Nickelback M.J. Stewart isn’t a fan of the socks, though.
“They make my skin itch,” Stewart said. “I just have sensitive skin.”
Nor is he a fan of flying over eight hours.
“I’ll probably watch a movie or two the first half [of the flight], then probably knock out,” said Stewart, who is leaning toward downloading “It 2.”
"I got a couple movies on my phone, 'Superbad,' I got the Harry Potter collection. They'll probably have some good movies on the plane. I don't have a problem falling asleep on a plane. I sleep like a baby anytime I want," wide receiver Mike Evans said.
One of the first things they’ll do when they get to London is measure players’ hydration through urine testing. If a player is dehydrated, it will require a full 24 hours to rehydrate.
They’ll also practice -- not nap -- Friday. They’ll take the field at 3:25 p.m. in London, which would be 10:25 a.m. in Tampa, almost the exact time as their usual Friday practice and close enough to their 2:30 p.m. (9:30 a.m. ET) kickoff. Getting sunlight as soon as they get off their flight will help their bodies adjust.

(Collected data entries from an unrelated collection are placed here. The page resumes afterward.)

Definition album_data : list kwarg :=
  [ kw_title (Some (T "Giant Steps")); kw_artist (Some (T "John Coltrane"));
    kw_release_year (Some 1960); kw_notes None ].

Definition invalid_form : AlbumForm :=
  mkForm "   " "John Coltrane" None (Some 1812) None None None None None.

End Demo.

(* ================================================================== *)
(** * Facts about text *)
(* ================================================================== *)

Module TextFacts.
Import Text.

Lemma eqb_eq (a b : text) : eqb a b = true <-> a = b.
Proof.
  unfold eqb. destruct (list_eq_dec ascii_dec a b); split; congruence.
Qed.

Lemma eqb_neq (a b : text) : eqb a b = false <-> a <> b.
Proof.
  unfold eqb. destruct (list_eq_dec ascii_dec a b); split; congruence.
Qed.

Lemma falsy_nil (s : text) : falsy s = true <-> s = [].
Proof. destruct s; simpl; split; congruence. Qed.

Lemma falsy_len (s : text) : falsy s = true <-> len s = 0.
Proof.
  destruct s; unfold len; simpl; split; intros; try reflexivity; try discriminate; lia.
Qed.

Lemma contains_char_In (c : ascii) (s : text) :
  contains_char c s = true <-> In c s.
Proof.
  induction s as [|x s IH]; simpl.
  - split; [discriminate | tauto].
  - rewrite orb_true_iff, IH, Ascii.eqb_eq. tauto.
Qed.

Lemma split_not_nil (sep : ascii) (s : text) : split sep s <> [].
Proof.
  destruct s as [|c s]; simpl; [discriminate|].
  destruct (Ascii.eqb c sep); [discriminate|].
  destruct (split sep s); discriminate.
Qed.

(** Splitting around an occurrence of the separator splits both
    sides. *)
Lemma split_app (sep : ascii) (a b : text) :
  split sep (a ++ sep :: b) = split sep a ++ split sep b.
Proof.
  induction a as [|x a IH]; simpl.
  - now rewrite Ascii.eqb_refl.
  - destruct (Ascii.eqb x sep).
    + now rewrite IH.
    + rewrite IH. pose proof (split_not_nil sep a) as Hne.
      destruct (split sep a); [congruence | reflexivity].
Qed.

Lemma split_no_sep (sep : ascii) (s : text) :
  ~ In sep s -> split sep s = [s].
Proof.
  induction s as [|x s IH]; simpl; intros H; [reflexivity|].
  destruct (Ascii.eqb x sep) eqn:E.
  - apply Ascii.eqb_eq in E. tauto.
  - rewrite IH by tauto. reflexivity.
Qed.

Lemma last_item_app (l m : list text) : m <> [] -> last_item (l ++ m) = last_item m.
Proof.
  unfold last_item. induction l as [|x l IH]; simpl; intros H; [reflexivity|].
  rewrite <- (IH H). destruct (l ++ m) eqn:E; [|reflexivity].
  apply app_eq_nil in E. tauto.
Qed.

(** Every string with a separator in it has a last one. *)
Lemma last_occurrence (sep : ascii) (s : text) :
  In sep s -> exists a b, s = a ++ sep :: b /\ ~ In sep b.
Proof.
  induction s as [|x s IH]; simpl; [tauto|].
  intros H. destruct (in_dec ascii_dec sep s) as [Hin|Hout].
  - destruct (IH Hin) as (a & b & -> & Hb). now exists (x :: a), b.
  - destruct H as [->|H]; [|tauto]. now exists [], s.
Qed.

Lemma after_last (sep : ascii) (a b : text) :
  ~ In sep b -> last_item (split sep (a ++ sep :: b)) = b.
Proof.
  intros H. rewrite split_app, last_item_app by apply split_not_nil.
  now rewrite split_no_sep.
Qed.

Lemma lstrip_nil (s : text) : lstrip s = [] <-> Forall (fun c => is_space c = true) s.
Proof.
  induction s as [|c s IH]; simpl.
  - split; auto.
  - destruct (is_space c) eqn:E.
    + rewrite IH. split; intros H; [now constructor | now inversion H].
    + split; [discriminate|]. intros H. inversion H. congruence.
Qed.

Lemma lstrip_head (s : text) :
  lstrip s = [] \/ exists c r, lstrip s = c :: r /\ is_space c = false.
Proof.
  induction s as [|c s IH]; simpl; [now left|].
  destruct (is_space c) eqn:E; [exact IH|]. right. now exists c, s.
Qed.

Lemma lstrip_suffix (s : text) : exists p, s = p ++ lstrip s /\
  Forall (fun c => is_space c = true) p.
Proof.
  induction s as [|c s (p & Hp & Hall)]; simpl.
  - now exists [].
  - destruct (is_space c) eqn:E.
    + exists (c :: p). split; [simpl; congruence | now constructor].
    + now exists [].
Qed.

(** [s.strip()] is empty exactly for a blank [s]. *)
Lemma strip_nil (s : text) : strip s = [] <-> blank s.
Proof.
  unfold strip, rstrip, blank. split.
  - intros H.
    assert (Hr : lstrip (rev (lstrip s)) = []).
    { apply (f_equal (@rev ascii)) in H. now rewrite rev_involutive in H. }
    apply lstrip_nil in Hr.
    destruct (lstrip_head s) as [E|(c & r & E & Hc)].
    + now apply lstrip_nil.
    + rewrite E in Hr. rewrite Forall_forall in Hr.
      specialize (Hr c). rewrite <- in_rev in Hr.
      rewrite Hr in Hc by now left. discriminate.
  - intros H. apply lstrip_nil in H. now rewrite H.
Qed.

Lemma lstrip_keeps_last (r : text) (c : ascii) :
  is_space c = false -> exists u, lstrip (r ++ [c]) = u ++ [c].
Proof.
  intros Hc. induction r as [|x r IH]; simpl.
  - rewrite Hc. now exists [].
  - destruct (is_space x); [exact IH|]. now exists (x :: r).
Qed.

(** [s.strip()] is [s] without the white space at its two ends. *)
Lemma strip_is_stripped (s : text) : stripped_of s (strip s).
Proof.
  unfold stripped_of, strip, rstrip, blank.
  destruct (lstrip_suffix s) as (p & Hp & Hblank).
  destruct (lstrip_suffix (rev (lstrip s))) as (q & Hq & Hqblank).
  split; [|split].
  - exists p, (rev q). split; [|split; [exact Hblank|]].
    + rewrite <- rev_app_distr, <- Hq, rev_involutive. exact Hp.
    + apply Forall_forall. intros c Hc. apply in_rev in Hc.
      rewrite Forall_forall in Hqblank. now apply Hqblank.
  - intros c r Hw.
    destruct (lstrip_head s) as [E|(d & t & E & Hd)].
    + rewrite E in Hw. discriminate.
    + rewrite E in Hw. simpl rev in Hw.
      destruct (lstrip_keeps_last (rev t) d Hd) as (u & Hu).
      rewrite Hu, rev_app_distr in Hw. simpl in Hw. congruence.
  - intros r c Hw. apply (f_equal (@rev ascii)) in Hw.
    rewrite rev_involutive, rev_app_distr in Hw. simpl in Hw.
    destruct (lstrip_head (rev (lstrip s))) as [E|(d & t & E & Hd)]; congruence.
Qed.

Lemma len_zero (s : text) : len s = 0 <-> s = [].
Proof.
  unfold len. destruct s; simpl; split; intros; try reflexivity; try discriminate; lia.
Qed.


End TextFacts.

(* ================================================================== *)
(** * Registration and album validation *)
(* ================================================================== *)

Lemma email_test (email : text) :
  Text.falsy email
  || negb (Text.contains_char "@" email)
  || negb (Text.contains_char "." (Text.last_item (Text.split "@" email))) = false
  <-> dot_after_last_at email.
Proof.
  rewrite !orb_false_iff, !negb_false_iff, !TextFacts.contains_char_In.
  split.
  - intros [[_ Hat] Hdot].
    destruct (TextFacts.last_occurrence _ _ Hat) as (a & b & -> & Hb).
    rewrite TextFacts.after_last in Hdot by assumption.
    now exists a, b.
  - intros (a & b & -> & Hb & Hdot). repeat split.
    + now destruct a.
    + apply in_or_app. right. now left.
    + now rewrite TextFacts.after_last.
Qed.

Lemma short_test (n : Z) (s : text) :
  0 < n -> Text.falsy s || (Text.len s <? n) = (Text.len s <? n).
Proof.
  intros Hn. destruct (Text.falsy s) eqn:E; [|reflexivity].
  apply TextFacts.falsy_len in E. rewrite E. simpl. symmetry. now apply Z.ltb_lt.
Qed.

Ltac messages_differ :=
  match goal with
  | H : ?a = ?b |- _ =>
      first [ is_var a; fail 1 | is_var b; fail 1
            | exfalso; revert H; vm_compute; discriminate ]
  end.

(** The entries [validate_user_registration] returns, rule by rule. *)
Lemma registration_errors (email username password confirm_password : text) :
  validate_user_registration email username password confirm_password =
  (if Text.falsy email
      || negb (Text.contains_char "@" email)
      || negb (Text.contains_char "." (Text.last_item (Text.split "@" email)))
   then [Msg.bad_email] else [])
  ++ (if Text.len username <? 3 then [Msg.username_short]
      else if Text.len username >? 50 then [Msg.username_long] else [])
  ++ (if Text.len password <? 6 then [Msg.password_short]
      else if Text.len password >? 72 then [Msg.password_long] else [])
  ++ (if Text.eqb password confirm_password then [] else [Msg.password_mismatch]).
Proof.
  unfold validate_user_registration, append_if.
  rewrite !short_test by lia.
  destruct (Text.falsy email || _ || _);
    destruct (Text.len username <? 3); destruct (Text.len username >? 50);
    destruct (Text.len password <? 6); destruct (Text.len password >? 72);
    destruct (Text.eqb password confirm_password); reflexivity.
Qed.

Ltac bool_to_prop :=
  repeat match goal with
         | H : (_ <? _) = true |- _ => apply Z.ltb_lt in H
         | H : (_ <? _) = false |- _ => apply Z.ltb_ge in H
         | H : (_ >? _) = true |- _ => rewrite Z.gtb_ltb in H
         | H : (_ >? _) = false |- _ => rewrite Z.gtb_ltb in H
         | H : (_ =? _) = true |- _ => apply Z.eqb_eq in H
         | H : (_ =? _) = false |- _ => apply Z.eqb_neq in H
         | H : Text.eqb _ _ = true |- _ => apply TextFacts.eqb_eq in H
         | H : Text.eqb _ _ = false |- _ => apply TextFacts.eqb_neq in H
         end.

Ltac in_messages :=
  repeat match goal with
         | H : In _ _ |- _ => simpl in H
         | H : _ \/ _ |- _ => destruct H
         | H : False |- _ => destruct H
         | H : _ = _ |- _ => messages_differ
         end.

Lemma missing_or_blank_Some (s : text) :
  missing_or_blank (Some s) = true <-> blank s.
Proof.
  simpl. rewrite orb_true_iff, Z.eqb_eq, TextFacts.len_zero, TextFacts.strip_nil,
    TextFacts.falsy_nil.
  split; [intros [->|H]; [constructor | exact H] | tauto].
Qed.

(** The entries [validate_album_data] returns, rule by rule. *)
Lemma album_errors (current_year : Z) (title artist : option text) (release_year : option Z) :
  validate_album_data current_year title artist release_year =
  (if missing_or_blank title then [Msg.title_required]
   else if longer_than 200 title then [Msg.title_long] else [])
  ++ (if missing_or_blank artist then [Msg.artist_required]
      else if longer_than 100 artist then [Msg.artist_long] else [])
  ++ match release_year with
     | Some y => if (y <? 1900) || (y >? current_year)
                 then [Msg.year_range current_year] else []
     | None => []
     end.
Proof.
  unfold validate_album_data.
  destruct (missing_or_blank title); destruct (longer_than 200 title);
    destruct (missing_or_blank artist); destruct (longer_than 100 artist);
    destruct release_year as [y|]; try destruct ((y <? 1900) || (y >? current_year));
    reflexivity.
Qed.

“It’s gonna be different -- something that we don’t know what we’re getting ourselves into,” Barrett said with a chuckle. “But we’ve gotta make it good if we want to win on Sunday. So we ain’t got no choice but to get out there and make it good.”
After Friday's practice, they'll have meetings that day and Saturday, but also a small window for sightseeing on Saturday. Winston believes these experiences help the team bond.
“I enjoy traveling, just because I like being on the plane and being with the guys for an extended period of time," Winston said. "You actually get a chance to see them and talk to them."